Slowly, diligently, she shoved herself away from the crumpled bed and stood up to walk a few feet to reach the giant, wall-to-wall transparent glass door of their hotel room that overlooked the city’s bustling downtown. There, the illuminating Christmas lights and music had created a heady concoction the previous night as they came back from their indolent strolls from the Market Square, the quaint Mexican market and the tourist’s hub, the cascading Riverwalk.

“Let’s raise a toast to our new beginnings, my wife, and a happy new year to be merry and blessed.” Neil had touched his glass of margarita to hers and made a clinking sound, which converged with the music being played in the local pub-cum-restaurant, the symphony spilling over the place.

In the fresh morning sun, Shalini looked down at the floor right next to the bed where her flip-flops, her silk blouse, her red, flowing skirt, her silken lingerie lay scattered since the wee hours of the night. She couldn’t remember if it was Neil who undressed her, layer after layer, as he would often do, or if she had done it herself.
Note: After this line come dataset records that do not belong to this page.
(** C22: a token is accepted once.  When a node has accepted a token that was not
    issued in its future, then whatever calls the guard serves in between, at
    any later time at which the token still verifies the guard rejects it as
    used, unless the guard had to evict an entry for room meanwhile. *)
Theorem token_single_use epoch token_str t t0 t1 map o map1 cs outs map2 :
  token_valid token_str t (unix_at epoch t0) -> issued_time t <= unix_at epoch t0 ->
  check_and_record (jwt_id t) (expiration_time t) t0 (unix_at epoch t0) map = (Ok o, map1) ->
  guard_run epoch map1 cs = (outs, map2) -> Ok RecordedAfterEvicting ∉ outs ->
  Forall (fun c => call_time c <= t1) cs ->
  token_valid token_str t (unix_at epoch t1) ->
  (check_and_record (jwt_id t) (expiration_time t) t1 (unix_at epoch t1) map2).1 = Err AlreadyUsed.
Proof.
  intros V0 I E R No F V1. pose proof (retention_covers _ _ _ _ _ V0 V1 I) as L.
  apply check_records in E as [Hj Hk]. eapply (check_seen _ _ _ _ _ _ Hj); [|exact L].
  apply (guard_run_keeps _ _ _ _ _ _ _ _ R No); [|done].
  eapply Forall_impl; [exact F|]. cbn. lia.
Qed.

(** A token issued in the node's future can be used twice.  The verifier
    accepts a token issued up to five minutes ahead, valid until five minutes
    after it expires, while the guard keeps its id for at most the maximal
    lifetime plus five minutes: a token issued five minutes ahead with the
    maximal lifetime is accepted now, and again once the guard has swept it,
    and still verifies then. *)
Lemma skewed_token_replayed epoch token_str t t0 :
  token_valid token_str t (unix_at epoch t0) -> jwt_id t <> [] ->
  0 <= unix_at epoch t0 -> unix_at epoch t0 < 2 ^ 63 ->
  issued_time t = unix_at epoch t0 + JWT_CLOCK_SKEW_LEEWAY_SECS ->
  expiration_time t = issued_time t + MAX_TOKEN_LIFETIME_SECS ->
  let t1 := t0 + from_secs (MAX_TOKEN_LIFETIME_SECS + JWT_CLOCK_SKEW_LEEWAY_SECS) in
  exists map1 map2,
    check_and_record (jwt_id t) (expiration_time t) t0 (unix_at epoch t0) ∅ = (Ok Recorded, map1) /\
    token_valid token_str t (unix_at epoch t1) /\
    check_and_record (jwt_id t) (expiration_time t) t1 (unix_at epoch t1) map1 = (Ok Recorded, map2).
Proof.
  intros V Hj G0 G1 Hi He t1.
  assert (unix_at epoch t1 = unix_at epoch t0 + (MAX_TOKEN_LIFETIME_SECS + JWT_CLOCK_SKEW_LEEWAY_SECS)) as Eu.
  { unfold unix_at, t1, from_secs. rewrite Z.add_assoc, Z.div_add by lia. done. }
  assert (retention (expiration_time t) (unix_at epoch t0) =
    from_secs (MAX_TOKEN_LIFETIME_SECS + JWT_CLOCK_SKEW_LEEWAY_SECS)) as Er.
  { unfold retention, saturating_add, saturating_sub, MAX_TOKEN_LIFETIME_SECS, JWT_CLOCK_SKEW_LEEWAY_SECS in *.
    f_equal. lia. }
  assert (forall now, sweep_expired now ∅ = ∅) as Sw by (intros; apply map_filter_empty).
  assert (sweep_expired t1 {[jwt_id t := t1]} = ∅) as Sw1.
  { apply map_filter_singleton_False. cbn. lia. }
  exists {[jwt_id t := t1]}, {[jwt_id t := t1 + retention (expiration_time t) (unix_at epoch t1)]}. split_and!.
  - unfold check_and_record, try_record, try_record_with_cap. rewrite bool_decide_false by done.
    rewrite !Sw, lookup_empty, Er, map_size_empty. done.
  - apply resolve_jwt_did_Ok in V as (A & B & D & K & W1 & W2 & W3 & W4 & W5).
    apply resolve_jwt_did_Ok. split_and!; try done. unfold in_window. rewrite Eu.
    unfold saturating_add, saturating_sub, MAX_TOKEN_LIFETIME_SECS, JWT_CLOCK_SKEW_LEEWAY_SECS in *.
    split_and!; try lia. destruct (not_before t); cbn in *; [lia|done].
  - unfold check_and_record, try_record, try_record_with_cap. rewrite bool_decide_false by done.
    rewrite !Sw1, Sw, lookup_empty, map_size_empty. done.
Qed.
End SingleUse.

(** ** Examples *)

Definition example_token (iat exp : Z) : BearerToken unit :=
  MkBearerToken unit (bstr "did:key:zK") None iat exp None (bstr "id") tt.

Definition example_jwt (t : BearerToken unit) : JwtLib unit := {|
  header_is_eddsa _ := Some true;
  decode_insecure _ := Some t;
  decode_signed _ _ := Some t;
  bs58_decode _ := Some ([Byte.xed; Byte.x01] ++ repeat Byte.x07 32);
  ed25519_key_valid _ := true;
  from_ed_components k := Some k;
  decode_same _ _ _ E := E;
|}.

Definition list_order : HashOrder := {| hash_iter := map_to_list; hash_iter_perm _ := reflexivity _ |}.

Lemma actor_authenticated_witness :
  let t := example_token 1000 2000 in
  let H := example_jwt t in
  (subject_id t = None /\ bstr "did:key:zK" = issuer_id t) \/
  (subject_id t = Some (bstr "did:key:zK") /\ issuer_id t ∈ [] /\ valid_did (bstr "did:key:zK") = true).
Proof.
  intros t H. refine (proj2 (proj2 (actor_authenticated (C := unit) [] 1500 86400 16384 300 t [] _ _ _)));
    vm_compute; reflexivity.
Defined.

Lemma token_single_use_witness :
  let t := example_token 1000 2000 in
  let H := example_jwt t in
  let H0 := list_order in
  exists o map1, check_and_record (jwt_id t) 2000 (from_secs 1500) 1500 ∅ = (Ok o, map1) /\
    (check_and_record (jwt_id t) 2000 (from_secs 2100) 2100 map1).1 = Err AlreadyUsed.
Proof.
  intros t H H0.
  assert (check_and_record (jwt_id t) 2000 (from_secs 1500) 1500 ∅ =
    (Ok Recorded, <[jwt_id t := from_secs 1500 + retention 2000 1500]> ∅)) as E.
  { unfold check_and_record, try_record, try_record_with_cap, sweep_expired.
    rewrite !map_filter_empty, lookup_empty, map_size_empty. done. }
  eexists _, _. split; [exact E|].
  eapply (token_single_use (C := unit) 0 [] t (from_secs 1500) (from_secs 2100) ∅ Recorded _ [] [] _);
    [vm_compute; reflexivity|vm_compute; discriminate|exact E|reflexivity|apply not_elem_of_nil|constructor
    |vm_compute; reflexivity].
Defined.

(* ===== verification/RingState.v ===== *)
(** * The share bundles a node keeps

    [bin/orbis-node/src/ring_state.rs]: the binary form of a ring's share and
    public polynomial, its storage, and the history of retired polynomials;
    [crates/local-storage/src/trait.rs] as an interface. *)
From S2P Require Import Prelude Primitives Context ReportCodec NodeState.

(** ** [LocalStorage] *)

Inductive LocalStorageKeys :=
  | RingKey (key : bytes)
  | PetRingKey (ring_id : bytes)
  | RingIndex
  | NodeSecretKey
  | NodeSigningKey
  | RingPolyHistoryKey (key : bytes)
  | PendingReshareBundleKey (key : bytes)
  | PendingResharePetBundleKey (ring_id : bytes)
  | NamespacedSecret (namespace name : bytes).

#[global] Instance LocalStorageKeys_eq_dec : EqDecision LocalStorageKeys.
Proof. solve_decision. Defined.

(** What the trait promises: a write that succeeds is what the next read of the
    same slot returns, and no write touches another slot. *)
Class LocalStorage (S : Type) := {
  get : S -> LocalStorageKeys -> res string (option bytes);
  get_encrypted : S -> LocalStorageKeys -> res string (option bytes);
  set : LocalStorageKeys -> bytes -> method S string unit;
  set_encrypted : LocalStorageKeys -> bytes -> method S string unit;
  storage_delete : LocalStorageKeys -> method S string unit;
  get_set s k v s' : set k v s = (Ok tt, s') -> get s' k = Ok (Some v);
  get_set_encrypted s k v s' : set_encrypted k v s = (Ok tt, s') -> get_encrypted s' k = Ok (Some v);
  set_other s k v r s' j : set k v s = (r, s') -> j <> k -> get s' j = get s j /\ get_encrypted s' j = get_encrypted s j;
  set_encrypted_other s k v r s' j :
    set_encrypted k v s = (r, s') -> j <> k -> get s' j = get s j /\ get_encrypted s' j = get_encrypted s j;
  get_deleted s k s' : storage_delete k s = (Ok tt, s') -> get s' k = Ok None /\ get_encrypted s' k = Ok None;
  delete_other s k r s' j : storage_delete k s = (r, s') -> j <> k ->
    get s' j = get s j /\ get_encrypted s' j = get_encrypted s j;
}.

(** ** [RingShareBundle] *)

Record RingShareBundle := MkRingShareBundle {
  share_bytes : bytes;
  public_polynomial : bytes;
  last_pss : Z;
}.

Definition BUNDLE_VERSION : Byte.byte := Byte.x01.

Definition RingShareBundle_to_bytes (b : RingShareBundle) : bytes :=
  [BUNDLE_VERSION] ++
  to_le_bytes 4 (as_u32 (Z.of_nat (length (share_bytes b)))) ++ share_bytes b ++
  to_le_bytes 4 (as_u32 (Z.of_nat (length (public_polynomial b)))) ++ public_polynomial b ++
  to_le_bytes 8 (last_pss b).

(** [bytes[cursor..cursor + n]] behind the length check, as the bytes read and
    those that follow. *)
Definition slice (n : Z) (rest : bytes) (e : string) : res string (bytes * bytes) :=
  reject (Z.of_nat (length rest) <? n) e ;?
  Ok (take (Z.to_nat n) rest, drop (Z.to_nat n) rest).

Definition slice_u32 (rest : bytes) (e : string) : res string (Z * bytes) :=
  let? '(encoded, rest) := slice 4 rest e in Ok (from_le_bytes encoded, rest).

Definition check_version (version : Byte.byte) (b : bytes) (name : string) : res string bytes :=
  match b with
  | [] => Err (name +:+ ": empty buffer")
  | v :: rest => reject (negb (bool_decide (v = version))) (name +:+ ": unsupported version 0x{:02X}") ;? Ok rest
  end.

Definition RingShareBundle_from_bytes (b : bytes) : res string RingShareBundle :=
  let? rest := check_version BUNDLE_VERSION b "RingShareBundle" in
  let? '(share_len, rest) := slice_u32 rest "RingShareBundle: buffer too short (u32)" in
  let? '(share, rest) := slice share_len rest "RingShareBundle: buffer too short (share_bytes)" in
  let? '(poly_len, rest) := slice_u32 rest "RingShareBundle: buffer too short (u32)" in
  let? '(poly, rest) := slice poly_len rest "RingShareBundle: buffer too short (public_polynomial)" in
  ensure (utf8_valid poly) "RingShareBundle: invalid utf-8 in polynomial: {}" ;?
  let? '(encoded, _) := slice 8 rest "RingShareBundle: buffer too short (last_pss)" in
  Ok (MkRingShareBundle share poly (from_le_bytes encoded)).

(** ** [PendingReshareBundle] *)

Record PendingReshareBundle := MkPendingReshareBundle {
  bundle : RingShareBundle;
  bulletin_post_id : bytes;
  expected_new_committee : list bytes;
  expected_new_threshold : Z;
}.

Definition PENDING_RESHARE_BUNDLE_VERSION : Byte.byte := Byte.x01.

(** One entry of the polynomial history. *)
Record RetiredPolynomial := MkRetiredPolynomial {
  retired_polynomial : bytes;
  retired_at : Z;
}.

(** [serde_json] at the two types the bundles use. *)
Class StateJson := {
  committee_to_vec : list bytes -> bytes;
  committee_from_slice : bytes -> option (list bytes);
  committee_json c : committee_from_slice (committee_to_vec c) = Some c;
  history_to_vec : list RetiredPolynomial -> option bytes;
  history_from_slice : bytes -> option (list RetiredPolynomial);
  history_json h b : history_to_vec h = Some b -> history_from_slice b = Some h;
}.

Section Pending.
Context `{StateJson}.

Definition PendingReshareBundle_to_bytes (p : PendingReshareBundle) : bytes :=
  let bundle_bytes := RingShareBundle_to_bytes (bundle p) in
  let committee_json := committee_to_vec (expected_new_committee p) in
  [PENDING_RESHARE_BUNDLE_VERSION] ++
  to_le_bytes 4 (as_u32 (Z.of_nat (length bundle_bytes))) ++ bundle_bytes ++
  to_le_bytes 4 (as_u32 (Z.of_nat (length (bulletin_post_id p)))) ++ bulletin_post_id p ++
  to_le_bytes 4 (as_u32 (Z.of_nat (length committee_json))) ++ committee_json ++
  to_le_bytes 4 (expected_new_threshold p).

Definition PendingReshareBundle_from_bytes (b : bytes) : res string PendingReshareBundle :=
  let? rest := check_version PENDING_RESHARE_BUNDLE_VERSION b "PendingReshareBundle" in
  let? '(bundle_len, rest) := slice_u32 rest "PendingReshareBundle: buffer too short (u32)" in
  let? '(bundle_bytes, rest) := slice bundle_len rest "PendingReshareBundle: buffer too short (bundle)" in
  let? bundle := RingShareBundle_from_bytes bundle_bytes in
  let? '(post_len, rest) := slice_u32 rest "PendingReshareBundle: buffer too short (u32)" in
  let? '(post_id, rest) := slice post_len rest "PendingReshareBundle: buffer too short (bulletin_post_id)" in
  ensure (utf8_valid post_id) "PendingReshareBundle: invalid utf-8 in bulletin_post_id: {}" ;?
  let? '(committee_len, rest) := slice_u32 rest "PendingReshareBundle: buffer too short (u32)" in
  let? '(committee, rest) := slice committee_len rest
    "PendingReshareBundle: buffer too short (expected_new_committee)" in
  let? committee := ok_or (committee_from_slice committee)
    "PendingReshareBundle: invalid expected_new_committee json: {}" in
  let? '(threshold, _) := slice 4 rest "PendingReshareBundle: buffer too short (expected_new_threshold)" in
  Ok (MkPendingReshareBundle bundle post_id committee (from_le_bytes threshold)).
End Pending.

(** ** Storage of bundles and of retired polynomials *)

Definition RING_POLY_HISTORY_RETENTION_SECS : Z := 180.
Definition RING_POLY_HISTORY_MAX_ENTRIES : nat := 4.

Definition u64_saturating_sub (a b : Z) : Z := Z.max 0 (a - b).

Definition in_retention (now : Z) (e : RetiredPolynomial) : bool :=
  u64_saturating_sub now (retired_at e) <=? RING_POLY_HISTORY_RETENTION_SECS.

Section Storage.
Context {S : Type} `{!LocalStorage S} `{!StateJson}.

Definition load_bundle (s : S) (slot : LocalStorageKeys) : res string RingShareBundle :=
  let? stored := map_err (get_encrypted s slot) "Failed to read RingShareBundle: {}" in
  let? b := ok_or stored "RingShareBundle not found for ring_key {}" in
  RingShareBundle_from_bytes b.

Definition load_by_ring_key (s : S) (ring_key : bytes) : res string RingShareBundle :=
  load_bundle s (RingKey ring_key).

Definition load_by_pet_ring_key (s : S) (ring_id : bytes) : res string RingShareBundle :=
  load_bundle s (PetRingKey ring_id).

(** [RingPolyHistory::load]: anything unreadable counts as empty. *)
Definition history_load (s : S) (key : LocalStorageKeys) : list RetiredPolynomial :=
  match get s key with
  | Ok (Some b) => default [] (history_from_slice b)
  | _ => []
  end.

Definition history_save (h : list RetiredPolynomial) (key : LocalStorageKeys) : method S string unit :=
  let! b := m_lift (ok_or (history_to_vec h) "Failed to serialize RingPolyHistory: {}") in
  set key b.

Definition record_retired (key : LocalStorageKeys) (poly : bytes) (retired : Z) : method S string unit :=
  let! s := m_get in
  let entries := filter (fun e => in_retention retired e = true) (history_load s key) in
  history_save (take RING_POLY_HISTORY_MAX_ENTRIES (MkRetiredPolynomial poly retired :: entries)) key.

Definition recent (s : S) (key : LocalStorageKeys) (now : Z) : list bytes :=
  retired_polynomial <$> filter (fun e => in_retention now e = true) (history_load s key).

(** Best effort: a failure is logged and dropped. *)
Definition stash_previous_polynomial (b : RingShareBundle) (ring_key : bytes) : method S string unit := fun s =>
  match load_by_ring_key s ring_key with
  | Ok previous =>
      if bool_decide (public_polynomial previous = public_polynomial b) then (Ok tt, s)
      else (Ok tt, (record_retired (RingPolyHistoryKey ring_key) (public_polynomial previous) (last_pss b) s).2)
  | _ => (Ok tt, s)
  end.

Definition save_by_ring_key (b : RingShareBundle) (ring_key : bytes) : method S string unit :=
  stash_previous_polynomial b ring_key ;!
  set_encrypted (RingKey ring_key) (RingShareBundle_to_bytes b).

Definition save_by_pet_ring_key (b : RingShareBundle) (ring_id : bytes) : method S string unit :=
  set_encrypted (PetRingKey ring_id) (RingShareBundle_to_bytes b).

(** ** Deletion and the pending bundles of a reshare *)

Definition DEPARTED_KEY_DELETE_RETRY_ATTEMPTS : nat := 3.

(** [more] attempts are left; the result is the one of the last attempt. *)
Fixpoint delete_loop (more : nat) (key : LocalStorageKeys) (last : res string unit) : method S string unit := fun s =>
  match more with
  | O => (last, s)
  | Datatypes.S more =>
      match storage_delete key s with
      | (Ok _, s') => (Ok tt, s')
      | (error, s') => delete_loop more key error s'
      end
  end.

Definition delete_with_retries (key : LocalStorageKeys) : method S string unit :=
  delete_loop DEPARTED_KEY_DELETE_RETRY_ATTEMPTS key Panic.

Definition save_pending (p : PendingReshareBundle) (ring_key : bytes) : method S string unit :=
  set_encrypted (PendingReshareBundleKey ring_key) (PendingReshareBundle_to_bytes p).
Definition verify_one_decrypt (statement : PetBlindDecryptStatement) (response_signature : bytes)
    (ring_payload : RingPayload) (pub_poly : PubPoly G) (expected_context_digest expected_certificate_digest
    expected_attempt_id expected_aggregate_r expected_aggregate_diff : bytes) (blind_context : PetBlindContext) :
    ContributionCheckOutcome (PubShare G) :=
  fail? negb (SignedContext_matches (SignedContext_of_decrypt statement) PET_BLIND_DECRYPT_RESPONSE_DOMAIN
      blind_context) as NotAttributable (PetProtocolError "PET decrypt statement binding mismatch");
  fail? negb (bool_decide (dy_attempt_id statement = expected_attempt_id)) as NotAttributable
    (PetCrypto "decrypt statement attempt_id does not match the certificate");
  fail? negb (bool_decide (dy_context_digest statement = expected_context_digest)) as NotAttributable
    (PetCrypto "decrypt statement context_digest does not match this attempt");
  fail? negb (bool_decide (dy_certificate_digest statement = expected_certificate_digest)) as NotAttributable
    (PetCrypto "decrypt statement certificate_digest does not match the certificate");
  fail? (negb (bool_decide (dy_aggregate_r statement = expected_aggregate_r))
         || negb (bool_decide (dy_aggregate_diff statement = expected_aggregate_diff))) as NotAttributable
    (PetCrypto "decrypt statement aggregate points do not match the certificate's own reconstruction");
  match node_key_for_id (dy_from_node_id statement) (peer_node_keys ring_payload) with
  | None => NotAttributable (PetCrypto "decrypt from_node_id {} is not in the ring committee")
  | Some node_key =>
      fail? negb (bool_decide (node_key = dy_responder_node_key statement)) as NotAttributable (PetCrypto
        "decrypt responder_node_key does not match the resolved committee identity for node {}");
      match verify_node_message node_key (PetBlindDecryptStatement_canonical_bytes statement) response_signature with
      | Ok _ =>
          fail? negb (bool_decide (pet_public_polynomial_digest (dy_public_polynomial statement) =
                        pc_public_polynomial_digest blind_context)) as Invalid
            (PetCrypto "signed PET reply substitutes the certified polynomial");
          match G1Affine_from_bytes (dy_partial statement), Fr_from_bytes (dy_challenge statement),
                Fr_from_bytes (dy_proof statement) with
          | Ok partial, Ok challenge, Ok proof =>
              let reply := MkPetCheckReply (V := F) (MkPubShare (dy_from_node_id statement) partial) challenge proof in
              let synthetic_tag := MkPetTag expected_aggregate_r [] in
              match verify_partial_pet_check pub_poly synthetic_tag reply with
              | Ok _ => Verified (MkPubShare (dy_from_node_id statement) partial)
              | _ => Invalid (PetCrypto
                  "decrypt share from node {} failed its per-share proof verification: {e}")
              end
          | _, _, _ => Invalid (PetDeserialization "failed to decode decrypt fields from node {}")
          end
      | _ => NotAttributable (PetCrypto "invalid decrypt signature from node {}: {e}")
      end
  end.
End PetNode.
Definition load_member (ctx : PetCheckContext) (ring_payload : RingPayload) (pet_pk_hex : bytes) (error : string) :
    pet_result (RingShareBundle * PriShare F) :=
  let? bundle := map_err (load_by_pet_ring_key (app_storage app) (ring_id (ctx_document ctx))) (PetStorage error) in
  match_bundle (F := F) (G := G) bundle (ctx_public_polynomial ctx) (rp_threshold ring_payload) pet_pk_hex ;?
  let? share := member_share bundle (app_node_key app) ring_payload in
  Ok (bundle, share).

Definition signing_key_hex : pet_result bytes :=
  let? stored := map_err (get_encrypted (app_storage app) NodeSigningKey)
    (PetStorage "failed to read node signing key: {e}") in
  let? signing_key := ok_or stored (PetStorage "node signing key is not configured") in
  ensure (utf8_valid signing_key) (PetStorage "stored node signing key is not utf-8: {e}") ;?
  Ok signing_key.

Definition pet_owner_fingerprint (ctx : PetCheckContext) : pet_result G :=
  map_err (owner_fingerprint (F := F) (ctx_audit_target_object_id ctx))
    (PetCrypto "Failed to compute owner fingerprint: {}").

Definition point_bytes (p : G) (error : string) : pet_result bytes :=
  map_err (G1Affine_to_bytes p) (PetSerialization error).
Definition scalar_bytes (x : F) (error : string) : pet_result bytes :=
  map_err (Fr_to_bytes x) (PetSerialization error).

(** ** The handlers

    The state is the store of pending blindings; [now] and [created] are the
    readings of the monotonic clock it takes, [commit_salt] is the salt drawn
    with [rand::random]. *)
Abbreviation pending := (gmap bytes (PendingBlind.PendingBlinding F)).
Abbreviation handler := (method pending PetError (option PetMessage * Rng F)).

Definition handle_commit_request (fuel : nat) (now created : Instant) (commit_salt : bytes) (req : CommitRequest)
    (peer_id : bytes) (rng : Rng F) : handler :=
  let attempt_id := cq_attempt_id req in
  let ctx := cq_context req in
  let! '(tag, pet_pk_hex, ring_payload, blind_context) := m_lift (authorize_request ctx attempt_id peer_id) in
  let context_digest := PetBlindContext_context_digest blind_context in
  let! '(_, pri_share) := m_lift (load_member ctx ring_payload pet_pk_hex "Failed to load share bundle: {}") in
  let node_id := pri_i pri_share in
  let! target_fingerprint := m_lift (pet_owner_fingerprint ctx) in
  let! '(z_i, rng1) := m_lift (sample_nonzero fuel rng) in
  let! '(preliminary, rng2) := m_lift (map_err (prove_blinding_correctness fuel z_i tag target_fingerprint
      (replicate 32 Byte.x00) rng1) (PetCrypto "Failed to compute blinding points: {}")) in
  let! blinded_r_bytes := m_lift (point_bytes (blinded_r preliminary) "Failed to serialize blinded_r: {}") in
  let! blinded_diff_bytes := m_lift (point_bytes (blinded_diff preliminary) "Failed to serialize blinded_diff: {}") in
  let commitment := pet_blind_commit_hash attempt_id context_digest node_id commit_salt blinded_r_bytes
    blinded_diff_bytes in
  let! map := m_get in
  let '(store_outcome, map) := PendingBlind.store now created (app_version app) attempt_id z_i commit_salt node_id
    context_digest commitment peer_id map in
  m_modify (fun _ => map) ;!
  match store_outcome with
  | Stored => m_ret (Some (PetCommitResponse (cq_request_id req) attempt_id context_digest node_id commitment), rng2)
  | AlreadyExists => m_lift (Err (PetProtocolError "duplicate commit for attempt {attempt_id}"))
  | LimitReached => m_lift (Err (PetProtocolError "PET blinding pending-state limit reached"))
  end.

Definition own_commitment (node_id : Z) (commitment : bytes) (commitments : list (Z * bytes)) : bool :=
  match filter (fun e => e.1 = node_id) commitments with
  | [(_, c)] => bool_decide (c = commitment)
  | _ => false
  end.

Definition reveal_statement (blind_context : PetBlindContext) (attempt_id context_digest selection_digest
    responder_node_key : bytes) (from_node_id : Z) (commitment blinded_r blinded_diff commit_salt challenge
    proof : bytes) (signed_at : Z) : PetBlindRevealStatement :=
  MkPetBlindRevealStatement PET_BLIND_REVEAL_RESPONSE_DOMAIN (pc_chain_id blind_context) (pc_ring_id blind_context)
    (pc_ring_pk blind_context) (pc_ring_state_sha256 blind_context) (pc_protocol_version blind_context) attempt_id
    context_digest selection_digest responder_node_key from_node_id commitment blinded_r blinded_diff commit_salt
    challenge proof signed_at.

(** The opening, once the pending blinding was taken. *)
Definition open_blinding (fuel : nat) (req : RevealRequest) (tag : PetTag) (blind_context : PetBlindContext)
    (member : PriShare F) (commitments : list (Z * bytes)) (pending : PendingBlind.PendingBlinding F) (rng : Rng F) :
    pet_result (option PetMessage * Rng F) :=
  let attempt_id := rq_attempt_id req in
  let context_digest := PetBlindContext_context_digest blind_context in
  let node_id := PendingBlind.node_id pending in
  let commitment := PendingBlind.commitment pending in
  reject (negb (node_id =? pri_i member)) PetGenerationMismatch ;?
  reject (negb (bool_decide (PendingBlind.context_digest pending = context_digest)))
    (PetProtocolError "reveal-phase context does not match the commit-phase context") ;?
  reject (negb (own_commitment node_id commitment commitments)) (PetProtocolError
    "selected list does not contain this node's original commitment exactly once") ;?
  let selection_digest := pet_blind_selection_digest attempt_id context_digest commitments in
  let blind_transcript_digest := pet_blind_proof_transcript_digest attempt_id context_digest selection_digest
    node_id commitment in
  let? target_fingerprint := pet_owner_fingerprint (rq_context req) in
  let? '(reply, rng1) := map_err (prove_blinding_correctness fuel (PendingBlind.z_i pending) tag target_fingerprint
      blind_transcript_digest rng) (PetCrypto "Failed to compute blinding-correctness proof: {}") in
  let? blinded_r_bytes := point_bytes (blinded_r reply) "Failed to serialize blinded_r: {}" in
  let? blinded_diff_bytes := point_bytes (blinded_diff reply) "Failed to serialize blinded_diff: {}" in
  let? challenge_bytes := scalar_bytes (br_challenge reply) "Failed to serialize challenge: {}" in
  let? proof_bytes := scalar_bytes (br_proof reply) "Failed to serialize proof: {}" in
  let? signed_at := current_unix_time (app_sign_time app) in
  let statement := reveal_statement blind_context attempt_id context_digest selection_digest (app_node_key app) node_id
    commitment blinded_r_bytes blinded_diff_bytes (PendingBlind.commit_salt pending) challenge_bytes proof_bytes
    signed_at in
  let? key := signing_key_hex in
  let? response_signature := map_err (sign_node_message_with_hex_key key
      (PetBlindRevealStatement_canonical_bytes statement)) (PetCrypto "failed to sign PET reveal: {e}") in
  Ok (Some (PetRevealResponse (rq_request_id req) attempt_id context_digest selection_digest node_id commitment
    blinded_r_bytes blinded_diff_bytes (PendingBlind.commit_salt pending) challenge_bytes proof_bytes signed_at
    response_signature), rng1).

Definition handle_reveal_request (fuel : nat) (req : RevealRequest) (peer_id : bytes) (rng : Rng F) : handler :=
  let attempt_id := rq_attempt_id req in
  let ctx := rq_context req in
  let! '(tag, pet_pk_hex, ring_payload, blind_context) := m_lift (authorize_request ctx attempt_id peer_id) in
  let! '(_, member) := m_lift (load_member ctx ring_payload pet_pk_hex "{}") in
  m_lift (reject (negb (Z.of_nat (length (rq_all_commitments req)) =? rp_threshold ring_payload))
    (PetProtocolError "reveal selected list has {} entries, ring threshold is {}")) ;!
  let! commitments := m_lift (selected_list (PetProtocolError "duplicate node id {id} in selected list")
    (PetDeserialization "selected-list commitment is not 32 bytes") [] (rq_all_commitments req)) in
  let! map := m_get in
  let '(taken, map) := PendingBlind.take (app_version app) attempt_id peer_id map in
  m_modify (fun _ => map) ;!
  let! pending := m_lift (ok_or taken (PetProtocolError "no pending blinding state for attempt {attempt_id}")) in
  m_lift (open_blinding fuel req tag blind_context member commitments pending rng).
All she could remember, following the hangover of the previous night was that he had untied her hair and caressed its strands, each stroke of his finger awakening a bruised, pent up libido within her as the tears in her eyes eclipsed everything around her in the silhouetted darkness of the room like a thick, unforgiving mist.

Was it a tiny flickering of a being, a struggling embryo that died in its mother’s inviting womb yet again, gushing out in clotted blood and crushed, maimed flesh?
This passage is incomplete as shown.